■ **Input for this task**:
↓↓↓
(* ===== verification/Heal.v ===== *)
(** * Heal: the checker and a mount that died

    An S3 session can end without the driver: what is left is a dead mount at
    the staging path and in the pods.  Against the node of Cloud, one tick of
    the periodic checker (Checker) brings the volume back: it drops the dead
    session's manager, unmounts what is left of it and mounts anew. *)

From Stdlib Require Import Ascii.
From S2P Require Import Prelude GoStrings Effects Secrets Rpc RcloneConfig Luks Mounts VfsNames VfsCache.
From S2P Require Import Session MountManager Csi Controller NodeMounts NodeLuks NodeState Drain S3Live NodeServer Consumers Checker.
From S2P Require Import World Cloud CloudOps S3Life.
Import Secrets Rpc Mounts VfsNames VfsCache Session MountManager Csi K8s NodeMounts NodeLuks NodeState Drain S3Live NodeServer Consumers Checker.
Import World Cloud CloudOps S3Life.

Module Heal.

(** The session is gone; the mounts that showed it are not. *)
Definition crash (w : cloud) : cloud := set_live None w.

Section volume.
Context (pvs : list pv) (classes : gmap string (gmap string string)) (secrets : gmap (string * string) (gmap string string)).
Context (nodeID : string) (V : s3_volume).
Abbreviation id := (sv_id V).
Abbreviation staging := (sv_staging V).
Abbreviation ctx := (sv_context V).
Abbreviation answer := (cloud_answers id pvs classes secrets).
Notation "p @ w" := (interp answer p w) (at level 9, no associativity).
Implicit Types w : cloud.
Context (Hv : sane pvs classes secrets V).

(** What a lazy unmount of [p] leaves. *)
Definition detached (p : string) (w : cloud) : cloud := default w (pop_bind p w).

Lemma unmountSession_dead p w : live w = None -> exists b, (unmountSession p) @ w = (detached p w, b).
Proof.
  intros E. unfold unmountSession, RPCWithTimeout, callLibrclone. rewrite !interp_bind, (interp_perform answer (CRpc _ _ _)).
  cbn [cloud_answers]. rewrite librclone_unmount, E. cbn [interp body_output]. cbn iota.
  change (400 <=? 404) with true. cbn iota. rewrite interp_bind.
  match goal with |- context [sanitize ?m] => change (sanitize m) with (@Ret string "mount not found") end.
  cbn [interp]. cbn iota. unfold unmountBounded. rewrite !interp_bind, (interp_perform answer (CUnmountB _ _ _)). cbn [cloud_answers].
  unfold detached. destruct (pop_bind p w); cbn [syscallBounded default interp]; cbn iota; unfold removeSessionDir;
    rewrite !interp_bind, (interp_perform answer (CRemoveB _ _)); by eexists.
Qed.

Lemma ShutdownSessions_dead p w : live w = None -> p <> "" -> exists n, (ShutdownSessions id [p]) @ w = (detached p w, n).
Proof.
  intros E Hp. unfold ShutdownSessions. rewrite interp_bind, liveSessions_world. unfold listed. rewrite E.
  assert (add_known (default [] (Some [])) [p] = [p]) as ->.
  { cbn [default add_known]. rewrite (bool_decide_eq_false_2 (p = "")) by done. by rewrite bool_decide_eq_false_2 by apply not_elem_of_nil. }
  cbn [end_sessions]. rewrite interp_bind. destruct (unmountSession_dead p w E) as [b ->]. by eexists.
Qed.

(** The abort of a connection is no file of the cache. *)
Lemma writeFUSEAbort_world m w : (writeFUSEAbort m) @ w = (w, Ok tt).
Proof.
  unfold writeFUSEAbort. cbn zeta. rewrite interp_bind, (interp_perform answer (CWriteFile _ _)). cbn [cloud_answers].
  rewrite bool_decide_eq_false_2; [done |]. unfold marker. rewrite path_join_name; [done | | apply (sane_name _ _ _ _ Hv)].
  by eexists; split; [| split; [reflexivity |]].
Qed.

Lemma abortFUSEConnection_world p w : (abortFUSEConnection p) @ w = (w, tt).
Proof.
  unfold abortFUSEConnection, HostMountStacksOK. rewrite interp_bind, (interp_perform answer CInvalidateMounts). cbn [cloud_answers default_reply].
  rewrite interp_bind, (interp_perform answer CHostMounts). cbn [cloud_answers]. rewrite interp_bind. cbn [interp].
  induction (fuse_minors _) as [| m l IH]; [done |]. cbn [for_each]. rewrite !interp_bind, writeFUSEAbort_world. exact IH.
Qed.

Lemma umount_world p w : exists r, (runCmdBounded (30 * second) ["umount"; "-l"; p]) @ w = (detached p w, r).
Proof.
  unfold runCmdBounded, runCmdBoundedOutput. rewrite !interp_bind, (interp_perform answer (CExec _ _ _)). cbn [cloud_answers].
  change (decode ["umount"; "-l"; p]) with (Umount p). cbn [shell]. unfold detached. destruct (pop_bind p w); by eexists.
Qed.

(** *** What the crash leaves *)

(** The volume without its pods: what the checker deals with. *)
Definition alone : s3_volume := S3Volume id staging (sv_cap V) ctx ∅ (sv_secrets V).

Abbreviation on_pods pods sent pend := (Phase sent pend (On pods)).

Lemma alone_sane : sane pvs classes secrets alone.
Proof. destruct Hv. by split; cbn; try (intros ? ?%not_elem_of_empty). Qed.

Lemma carries_alone sent pend pods s w :
  carries V (on_pods pods sent pend) s w -> carries alone (on_pods ∅ sent pend) s w.
Proof. intros (g & p & []). exists g, p. by split. Qed.

(** Only the server's record of S3 volumes matters. *)
Lemma carries_mgr U ph s s' w : s3SyncMgr s' = s3SyncMgr s -> carries U ph s w -> carries U ph s' w.
Proof. intros E (g & p & []). exists g, p. by split; rewrite ?E. Qed.

Lemma detached_tab p w :
  exists t, detached p w = on_tab (fun _ => t) w
  /\ (forall q, q <> p -> t !! q = tab w !! q)
  /\ (forall x, tab w !! p = Some [x] -> t !! p = None) /\ (tab w !! p = None -> t !! p = None).
Proof.
  unfold detached, pop_bind. destruct (tab w !! p) as [[| x [| y l]] |] eqn:E; cbn [default].
  - exists (tab w). by destruct w.
  - exists (delete p (tab w)). split; [done |]. split; [intros q Hq; by rewrite lookup_delete_ne | by rewrite lookup_delete_eq].
  - exists (<[p := y :: l]> (tab w)). split; [done |]. split; [intros q Hq; by rewrite lookup_insert_ne | done].
  - exists (tab w). by destruct w.
Qed.
(** The same with a witness: whether the last attempt to expose the session of
    the manager again failed. *)
Definition watch (a : action) (b failed : bool) : bool :=
  match a with Reexpose => negb b | MountEnd => negb b && failed | _ => failed end.
Inductive watched (ops : list proc) : config -> bool -> Prop :=
  | watch_init : watched ops (Config [] idle) false
  | watch_start p c failed : watched ops c failed -> p ∈ ops -> watched ops (Config (threads c ++ [p]) (state c)) failed
  | watch_act i a k b s' c failed :
      watched ops c failed -> threads c !! i = Some (Do a k) -> fires i a b (state c) s' ->
      watched ops (Config (<[i := k b]> (threads c)) s') (watch a b failed)
  | watch_go i p k c failed :
      watched ops c failed -> threads c !! i = Some (Go p k) ->
      watched ops (Config (<[i := k]> (threads c) ++ [p]) (state c)) failed.

Lemma reachable_watched ops c : reachable ops c -> exists failed, watched ops c failed.
Proof.
  induction 1 as [| c c' _ [failed Hw] Hs]; [eexists; constructor |].
  destruct Hs; eexists; [by eapply watch_start | by eapply watch_act | by eapply watch_go].
Qed.

(** What goroutine [p] is in the middle of. *)
Definition mounting (p : proc) : bool := match p with Do MountEnd _ => true | _ => false end.
Definition unmounting (p : proc) : bool := match p with Do UnmountEnd _ => true | _ => false end.

(** ** Ownership

    What a goroutine owns, as ghost state: the lock, the drain slot, the setup
    mark; that it holds the lock and has seen the slot free since; the section
    it is inside of; and what it knows of the manager, as long as it may mount:
    that there is none, or that its session could not be exposed again. *)

Inductive section : Set := Outside | Mounting | Unmounting.
#[global] Instance section_eq_dec : EqDecision section.
Proof. solve_decision. Defined.
Inductive knowledge : Set := Unknown | NoManager | TurnedDown.
#[global] Instance knowledge_eq_dec : EqDecision knowledge.
Proof. solve_decision. Defined.
(* ===== verification/Refine.v ===== *)
(** * Refine: the handlers follow their skeletons

    Interleave reduces each operation to its accesses to the lock, the setup
    mark, the drain slot and the manager of one volume.  Here the detailed
    handlers of Drain, NodeServer and Checker are shown to be runs of these
    skeletons: a forward simulation, proved with a logic of its own in which
    a part of a handler takes a goroutine from one point of its skeleton to
    another. *)

From Stdlib Require Import QArith.
From stdpp Require Import relations.
From S2P Require Import Prelude GoStrings Effects MountManager Mounts VfsNames VfsCache Session Luks Csi Endpoint Controller NodeMounts.
From S2P Require Import NodeLuks NodeState Drain S3Live NodeServer Consumers Checker Registration Invariant System Interleave.
Import Mounts MountManager VfsCache Csi K8s NodeMounts NodeLuks NodeState Drain S3Live NodeServer Consumers Checker Registration.
Import Invariant System Interleave.

#[local] Open Scope Z_scope.

Module Refine.
#[local] Open Scope proc_scope.

(** ** What the skeletons see of a server *)

(** The goroutines of volume [v] that have not ended. *)
Definition tasks_of (v : string) (s : node) : list task :=
  List.filter (fun t => bool_decide (task_volume t = v)) (tasks (s3SyncMgr s)).
Definition goroutine (t : task) : proc :=
  match t with DrainTask _ => drain_thread | ResumeTask _ _ _ => resume_thread end.

Definition draining (v : string) (s : node) : bool := bool_decide (v ∈ backgroundDrains (s3SyncMgr s)).
Definition in_setup (v : string) (s : node) : bool := bool_decide (v ∈ volumesInSetup (s3SyncMgr s)).
Definition managed (v : string) (s : node) : bool := bool_decide (is_Some (mountManagers (s3SyncMgr s) !! v)).

(** The shared state of [v] when [l] holds its lock. *)
Definition shown (v : string) (l : option nat) (s : node) : shared :=
  Shared l (in_setup v s) (draining v s) (managed v s).

(** The goroutines of a run that have not ended. *)
Definition ended (p : proc) : bool := match p with Done => true | _ => false end.
Definition live (l : list proc) : list proc := List.filter (fun p => negb (ended p)) l.

(** A run stands where the server stands between two events: nobody holds the
    lock and only the drain goroutines go on. *)
Definition follows (v : string) (s : node) (c : config) : Prop :=
  state c = shown v None s /\ live (threads c) = map goroutine (tasks_of v s).

(** The skeletons of the operations an event may run on [v]. *)
Definition skeletons (v : string) (e : node_event) : list proc :=
  match e with
  | Stage req => if bool_decide (st_volume req = v) then [stage_thread] else []
  | Publish req => if bool_decide (pb_volume req = v) then [publish_thread] else []
  | Unstage w _ => if bool_decide (w = v) then [unstage_thread] else []
  | CheckerTick _ => [orphan_thread; check_thread true; check_thread false; recover_thread]
  | _ => []
  end.
(** Those of the start-up work. *)
Definition startup_skeletons : list proc := [orphan_thread; check_thread true; check_thread false].

(** ** Lists of goroutines *)

Lemma live_app l1 l2 : live (l1 ++ l2) = live l1 ++ live l2.
Proof. apply filter_app. Qed.
Lemma live_goroutines l : live (map goroutine l) = map goroutine l.
Proof. induction l as [| [] l IH]; cbn; [done | ..]; unfold live in *; by rewrite IH. Qed.
Lemma live_one l q : live l = [q] -> exists a b, l = a ++ q :: b /\ live a = [] /\ live b = [].
Proof.
  induction l as [| p l IH]; [done |]. unfold live. cbn. fold (live l). destruct (ended p) eqn:Hp; cbn.
  - intros (a & b & -> & Ha & Hb)%IH. exists (p :: a), b. split; [done |]. unfold live. cbn. by rewrite Hp.
  - intros [= -> Hl]. exists [], l. done.
Qed.

(** Of two goroutines not ended, the other can be looked at. *)
Lemma swap_focus pre p post q :
  live (pre ++ post) = [q] ->
  exists pre' post', pre ++ p :: post = pre' ++ q :: post' /\ live (pre' ++ post') = live [p].
Proof.
  rewrite live_app. intros H.
  assert (Hc : (live pre = [q] /\ live post = []) \/ (live pre = [] /\ live post = [q])).
  { destruct (live pre) as [| x l]; [by right |]. left. injection H as -> H. by apply app_eq_nil in H as [-> ->]. }
  destruct Hc as [[Hq Hn] | [Hn Hq]]; apply live_one in Hq as (a & b & -> & Ha & Hb).
  - exists a, (b ++ p :: post). rewrite <- !app_assoc. split; [done |].
    change (p :: post) with ([p] ++ post). by rewrite !live_app, Ha, Hb, Hn, app_nil_r.
  - exists (pre ++ p :: a), b. rewrite <- !app_assoc. split; [done |].
    change (p :: a) with ([p] ++ a). by rewrite !live_app, Ha, Hb, Hn, !app_nil_r.
Qed.

(** ** The frame *)

(** What the skeletons see of [s]. *)
Definition see (v : string) (s : node) : shared * list task := (shown v None s, tasks_of v s).

Lemma see_shown v s s' l : see v s' = see v s -> shown v l s' = shown v l s.
Proof. unfold see, shown. by intros [= -> -> -> _]. Qed.
Lemma see_s3 v s s' : s3SyncMgr s' = s3SyncMgr s -> see v s' = see v s.
Proof. unfold see, shown, in_setup, draining, managed, tasks_of. by intros ->. Qed.
(** As many goroutines as slots: at most one. *)
Definition one_task (v : string) (s : node) : Prop := length (tasks_of v s) = Nat.b2n (draining v s).

Lemma one_task_see v s s' : see v s' = see v s -> one_task v s -> one_task v s'.
Proof. unfold see, one_task, shown. intros [= _ -> _ ->]. done. Qed.
Lemma drain_inv_one_task v s : drain_inv s -> one_task v s.
Proof.
  intros [Hn Hd]. unfold one_task, draining, tasks_of. rewrite (bool_decide_ext _ _ (Hd v)). clear Hd.
  induction (tasks (s3SyncMgr s)) as [| t l IH]; [done |]. cbn in *. apply list.NoDup_cons in Hn as [Hn1 Hn2].
  specialize (IH Hn2). destruct (decide (task_volume t = v)) as [<- | Ht].
  - rewrite bool_decide_eq_true_2 by done. cbn. rewrite IH, bool_decide_eq_false_2 by exact Hn1.
    by rewrite bool_decide_eq_true_2 by (by left).
  - rewrite bool_decide_eq_false_2, IH by done. f_equal. apply bool_decide_ext. rewrite elem_of_cons. naive_solver.
Qed.

(** ** Operations on another volume *)

Section other.
Context (clientset : bool) (v w : string) (Hw : w <> v).
Abbreviation spares := (keeps (see v)).

Lemma see_eq s s' :
  in_setup v s' = in_setup v s -> draining v s' = draining v s -> managed v s' = managed v s -> tasks_of v s' = tasks_of v s ->
  see v s' = see v s.
Proof. unfold see, shown. by intros -> -> -> ->. Qed.

Lemma other_insert mm : spares (modify (on_managers (insert w mm))).
Proof. apply keeps_modify. intros s. apply see_eq; try done. unfold managed. cbn. by rewrite lookup_insert_ne. Qed.
Lemma other_delete : spares (modify (on_managers (delete w))).
Proof. apply keeps_modify. intros s. apply see_eq; try done. unfold managed. cbn. by rewrite lookup_delete_ne. Qed.
Lemma other_mark : spares (markVolumeSetupInProgress w).
Proof. apply keeps_modify. intros s. apply see_eq; try done. apply bool_decide_ext. cbn. set_solver. Qed.
Lemma other_unmark : spares (markVolumeSetupComplete w).
Proof. apply keeps_modify. intros s. apply see_eq; try done. apply bool_decide_ext. cbn. set_solver. Qed.
Lemma other_claim : spares (modify (on_drains (fun d => {[w]} ∪ d))).
Proof. apply keeps_modify. intros s. apply see_eq; try done. apply bool_decide_ext. cbn. set_solver. Qed.
Lemma other_end : spares (modify (on_drains (fun d => d ∖ {[w]}))).
Proof. apply keeps_modify. intros s. apply see_eq; try done. apply bool_decide_ext. cbn. set_solver. Qed.
Lemma other_spawn t : task_volume t = w -> spares (spawn t).
Proof.
  intros Ht. apply keeps_modify. intros s. apply see_eq; try done. unfold tasks_of. cbn. rewrite filter_app. cbn.
  rewrite bool_decide_eq_false_2 by congruence. apply app_nil_r.
Qed.
Lemma other_finished : spares (modify (on_tasks (List.filter (fun u => negb (bool_decide (task_volume u = w)))))).
Proof.
  apply keeps_modify. intros s. apply see_eq; try done. unfold tasks_of. cbn.
  induction (tasks (s3SyncMgr s)) as [| t l IH]; [done |]. cbn.
  destruct (decide (task_volume t = w)) as [E | E].
  - rewrite bool_decide_eq_true_2 by done. cbn. rewrite IH, bool_decide_eq_false_2 by congruence. done.
  - rewrite bool_decide_eq_false_2 by done. cbn. by rewrite IH.
Qed.
#[local] Hint Resolve other_insert other_delete other_mark other_unmark other_claim other_end other_finished : keeps.
#[local] Hint Extern 1 (keeps (see v) (spawn _)) => by apply other_spawn : keeps.

Lemma other_mount p ctx g : spares (mountS3Volume clientset w p ctx g).
Proof. unfold mountS3Volume. keeps. Qed.
#[local] Hint Resolve other_mount : keeps.
Lemma other_task t : task_volume t = w -> spares (finish_task clientset t).
Proof.
  intros Ht. unfold finish_task. rewrite Ht. apply keeps_bind; [| intros ?; keeps].
  destruct t as [x | x staging ctx]; cbn in *; subst x; unfold drain_task, resume_task, finishBackgroundDrain, lookup_manager; keeps.
Qed.
Lemma other_drain : spares (run_drain clientset w).
Proof.
  intros s h. unfold run_drain. do 2 wm_step. unfold drain_of. destruct (List.find _ _) as [t |] eqn:E; [| done].
  apply List.find_some in E as [_ E%bool_decide_eq_true]. by apply other_task.
Qed.
#[local] Hint Resolve other_drain : keeps.
Lemma other_setup p ctx g : spares (setupS3Sync clientset w p ctx g).
Proof. unfold setupS3Sync, waitForBackgroundDrain, isBackgroundDraining, hasPendingDrain. keeps. Qed.
Lemma other_resume staging : spares (resumeStrandedDrain clientset w staging).
Proof. unfold resumeStrandedDrain, startBackgroundDrain, isBackgroundDraining. keeps. Qed.
#[local] Hint Resolve other_setup other_resume : keeps.
Lemma other_cleanup nodeID staging : spares (cleanupS3Sync nodeID clientset w staging).
Proof.
  unfold cleanupS3Sync, forceCleanupS3Sync, startBackgroundDrain, isBackgroundDraining, lookup_manager. keeps.
Qed.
↑↑↑
■ **Task description**:
Please give back exactly the lines of this listing beginning at the line with "(** The goroutines of volume" and ending with the line with "Definition managed (v", both included, and nothing else.

■ **Output for this exercise**:
(** The goroutines of volume [v] that have not ended. *)
Definition tasks_of (v : string) (s : node) : list task :=
  List.filter (fun t => bool_decide (task_volume t = v)) (tasks (s3SyncMgr s)).
Definition goroutine (t : task) : proc :=
  match t with DrainTask _ => drain_thread | ResumeTask _ _ _ => resume_thread end.

Definition draining (v : string) (s : node) : bool := bool_decide (v ∈ backgroundDrains (s3SyncMgr s)).
Definition in_setup (v : string) (s : node) : bool := bool_decide (v ∈ volumesInSetup (s3SyncMgr s)).
Definition managed (v : string) (s : node) : bool := bool_decide (is_Some (mountManagers (s3SyncMgr s) !! v)).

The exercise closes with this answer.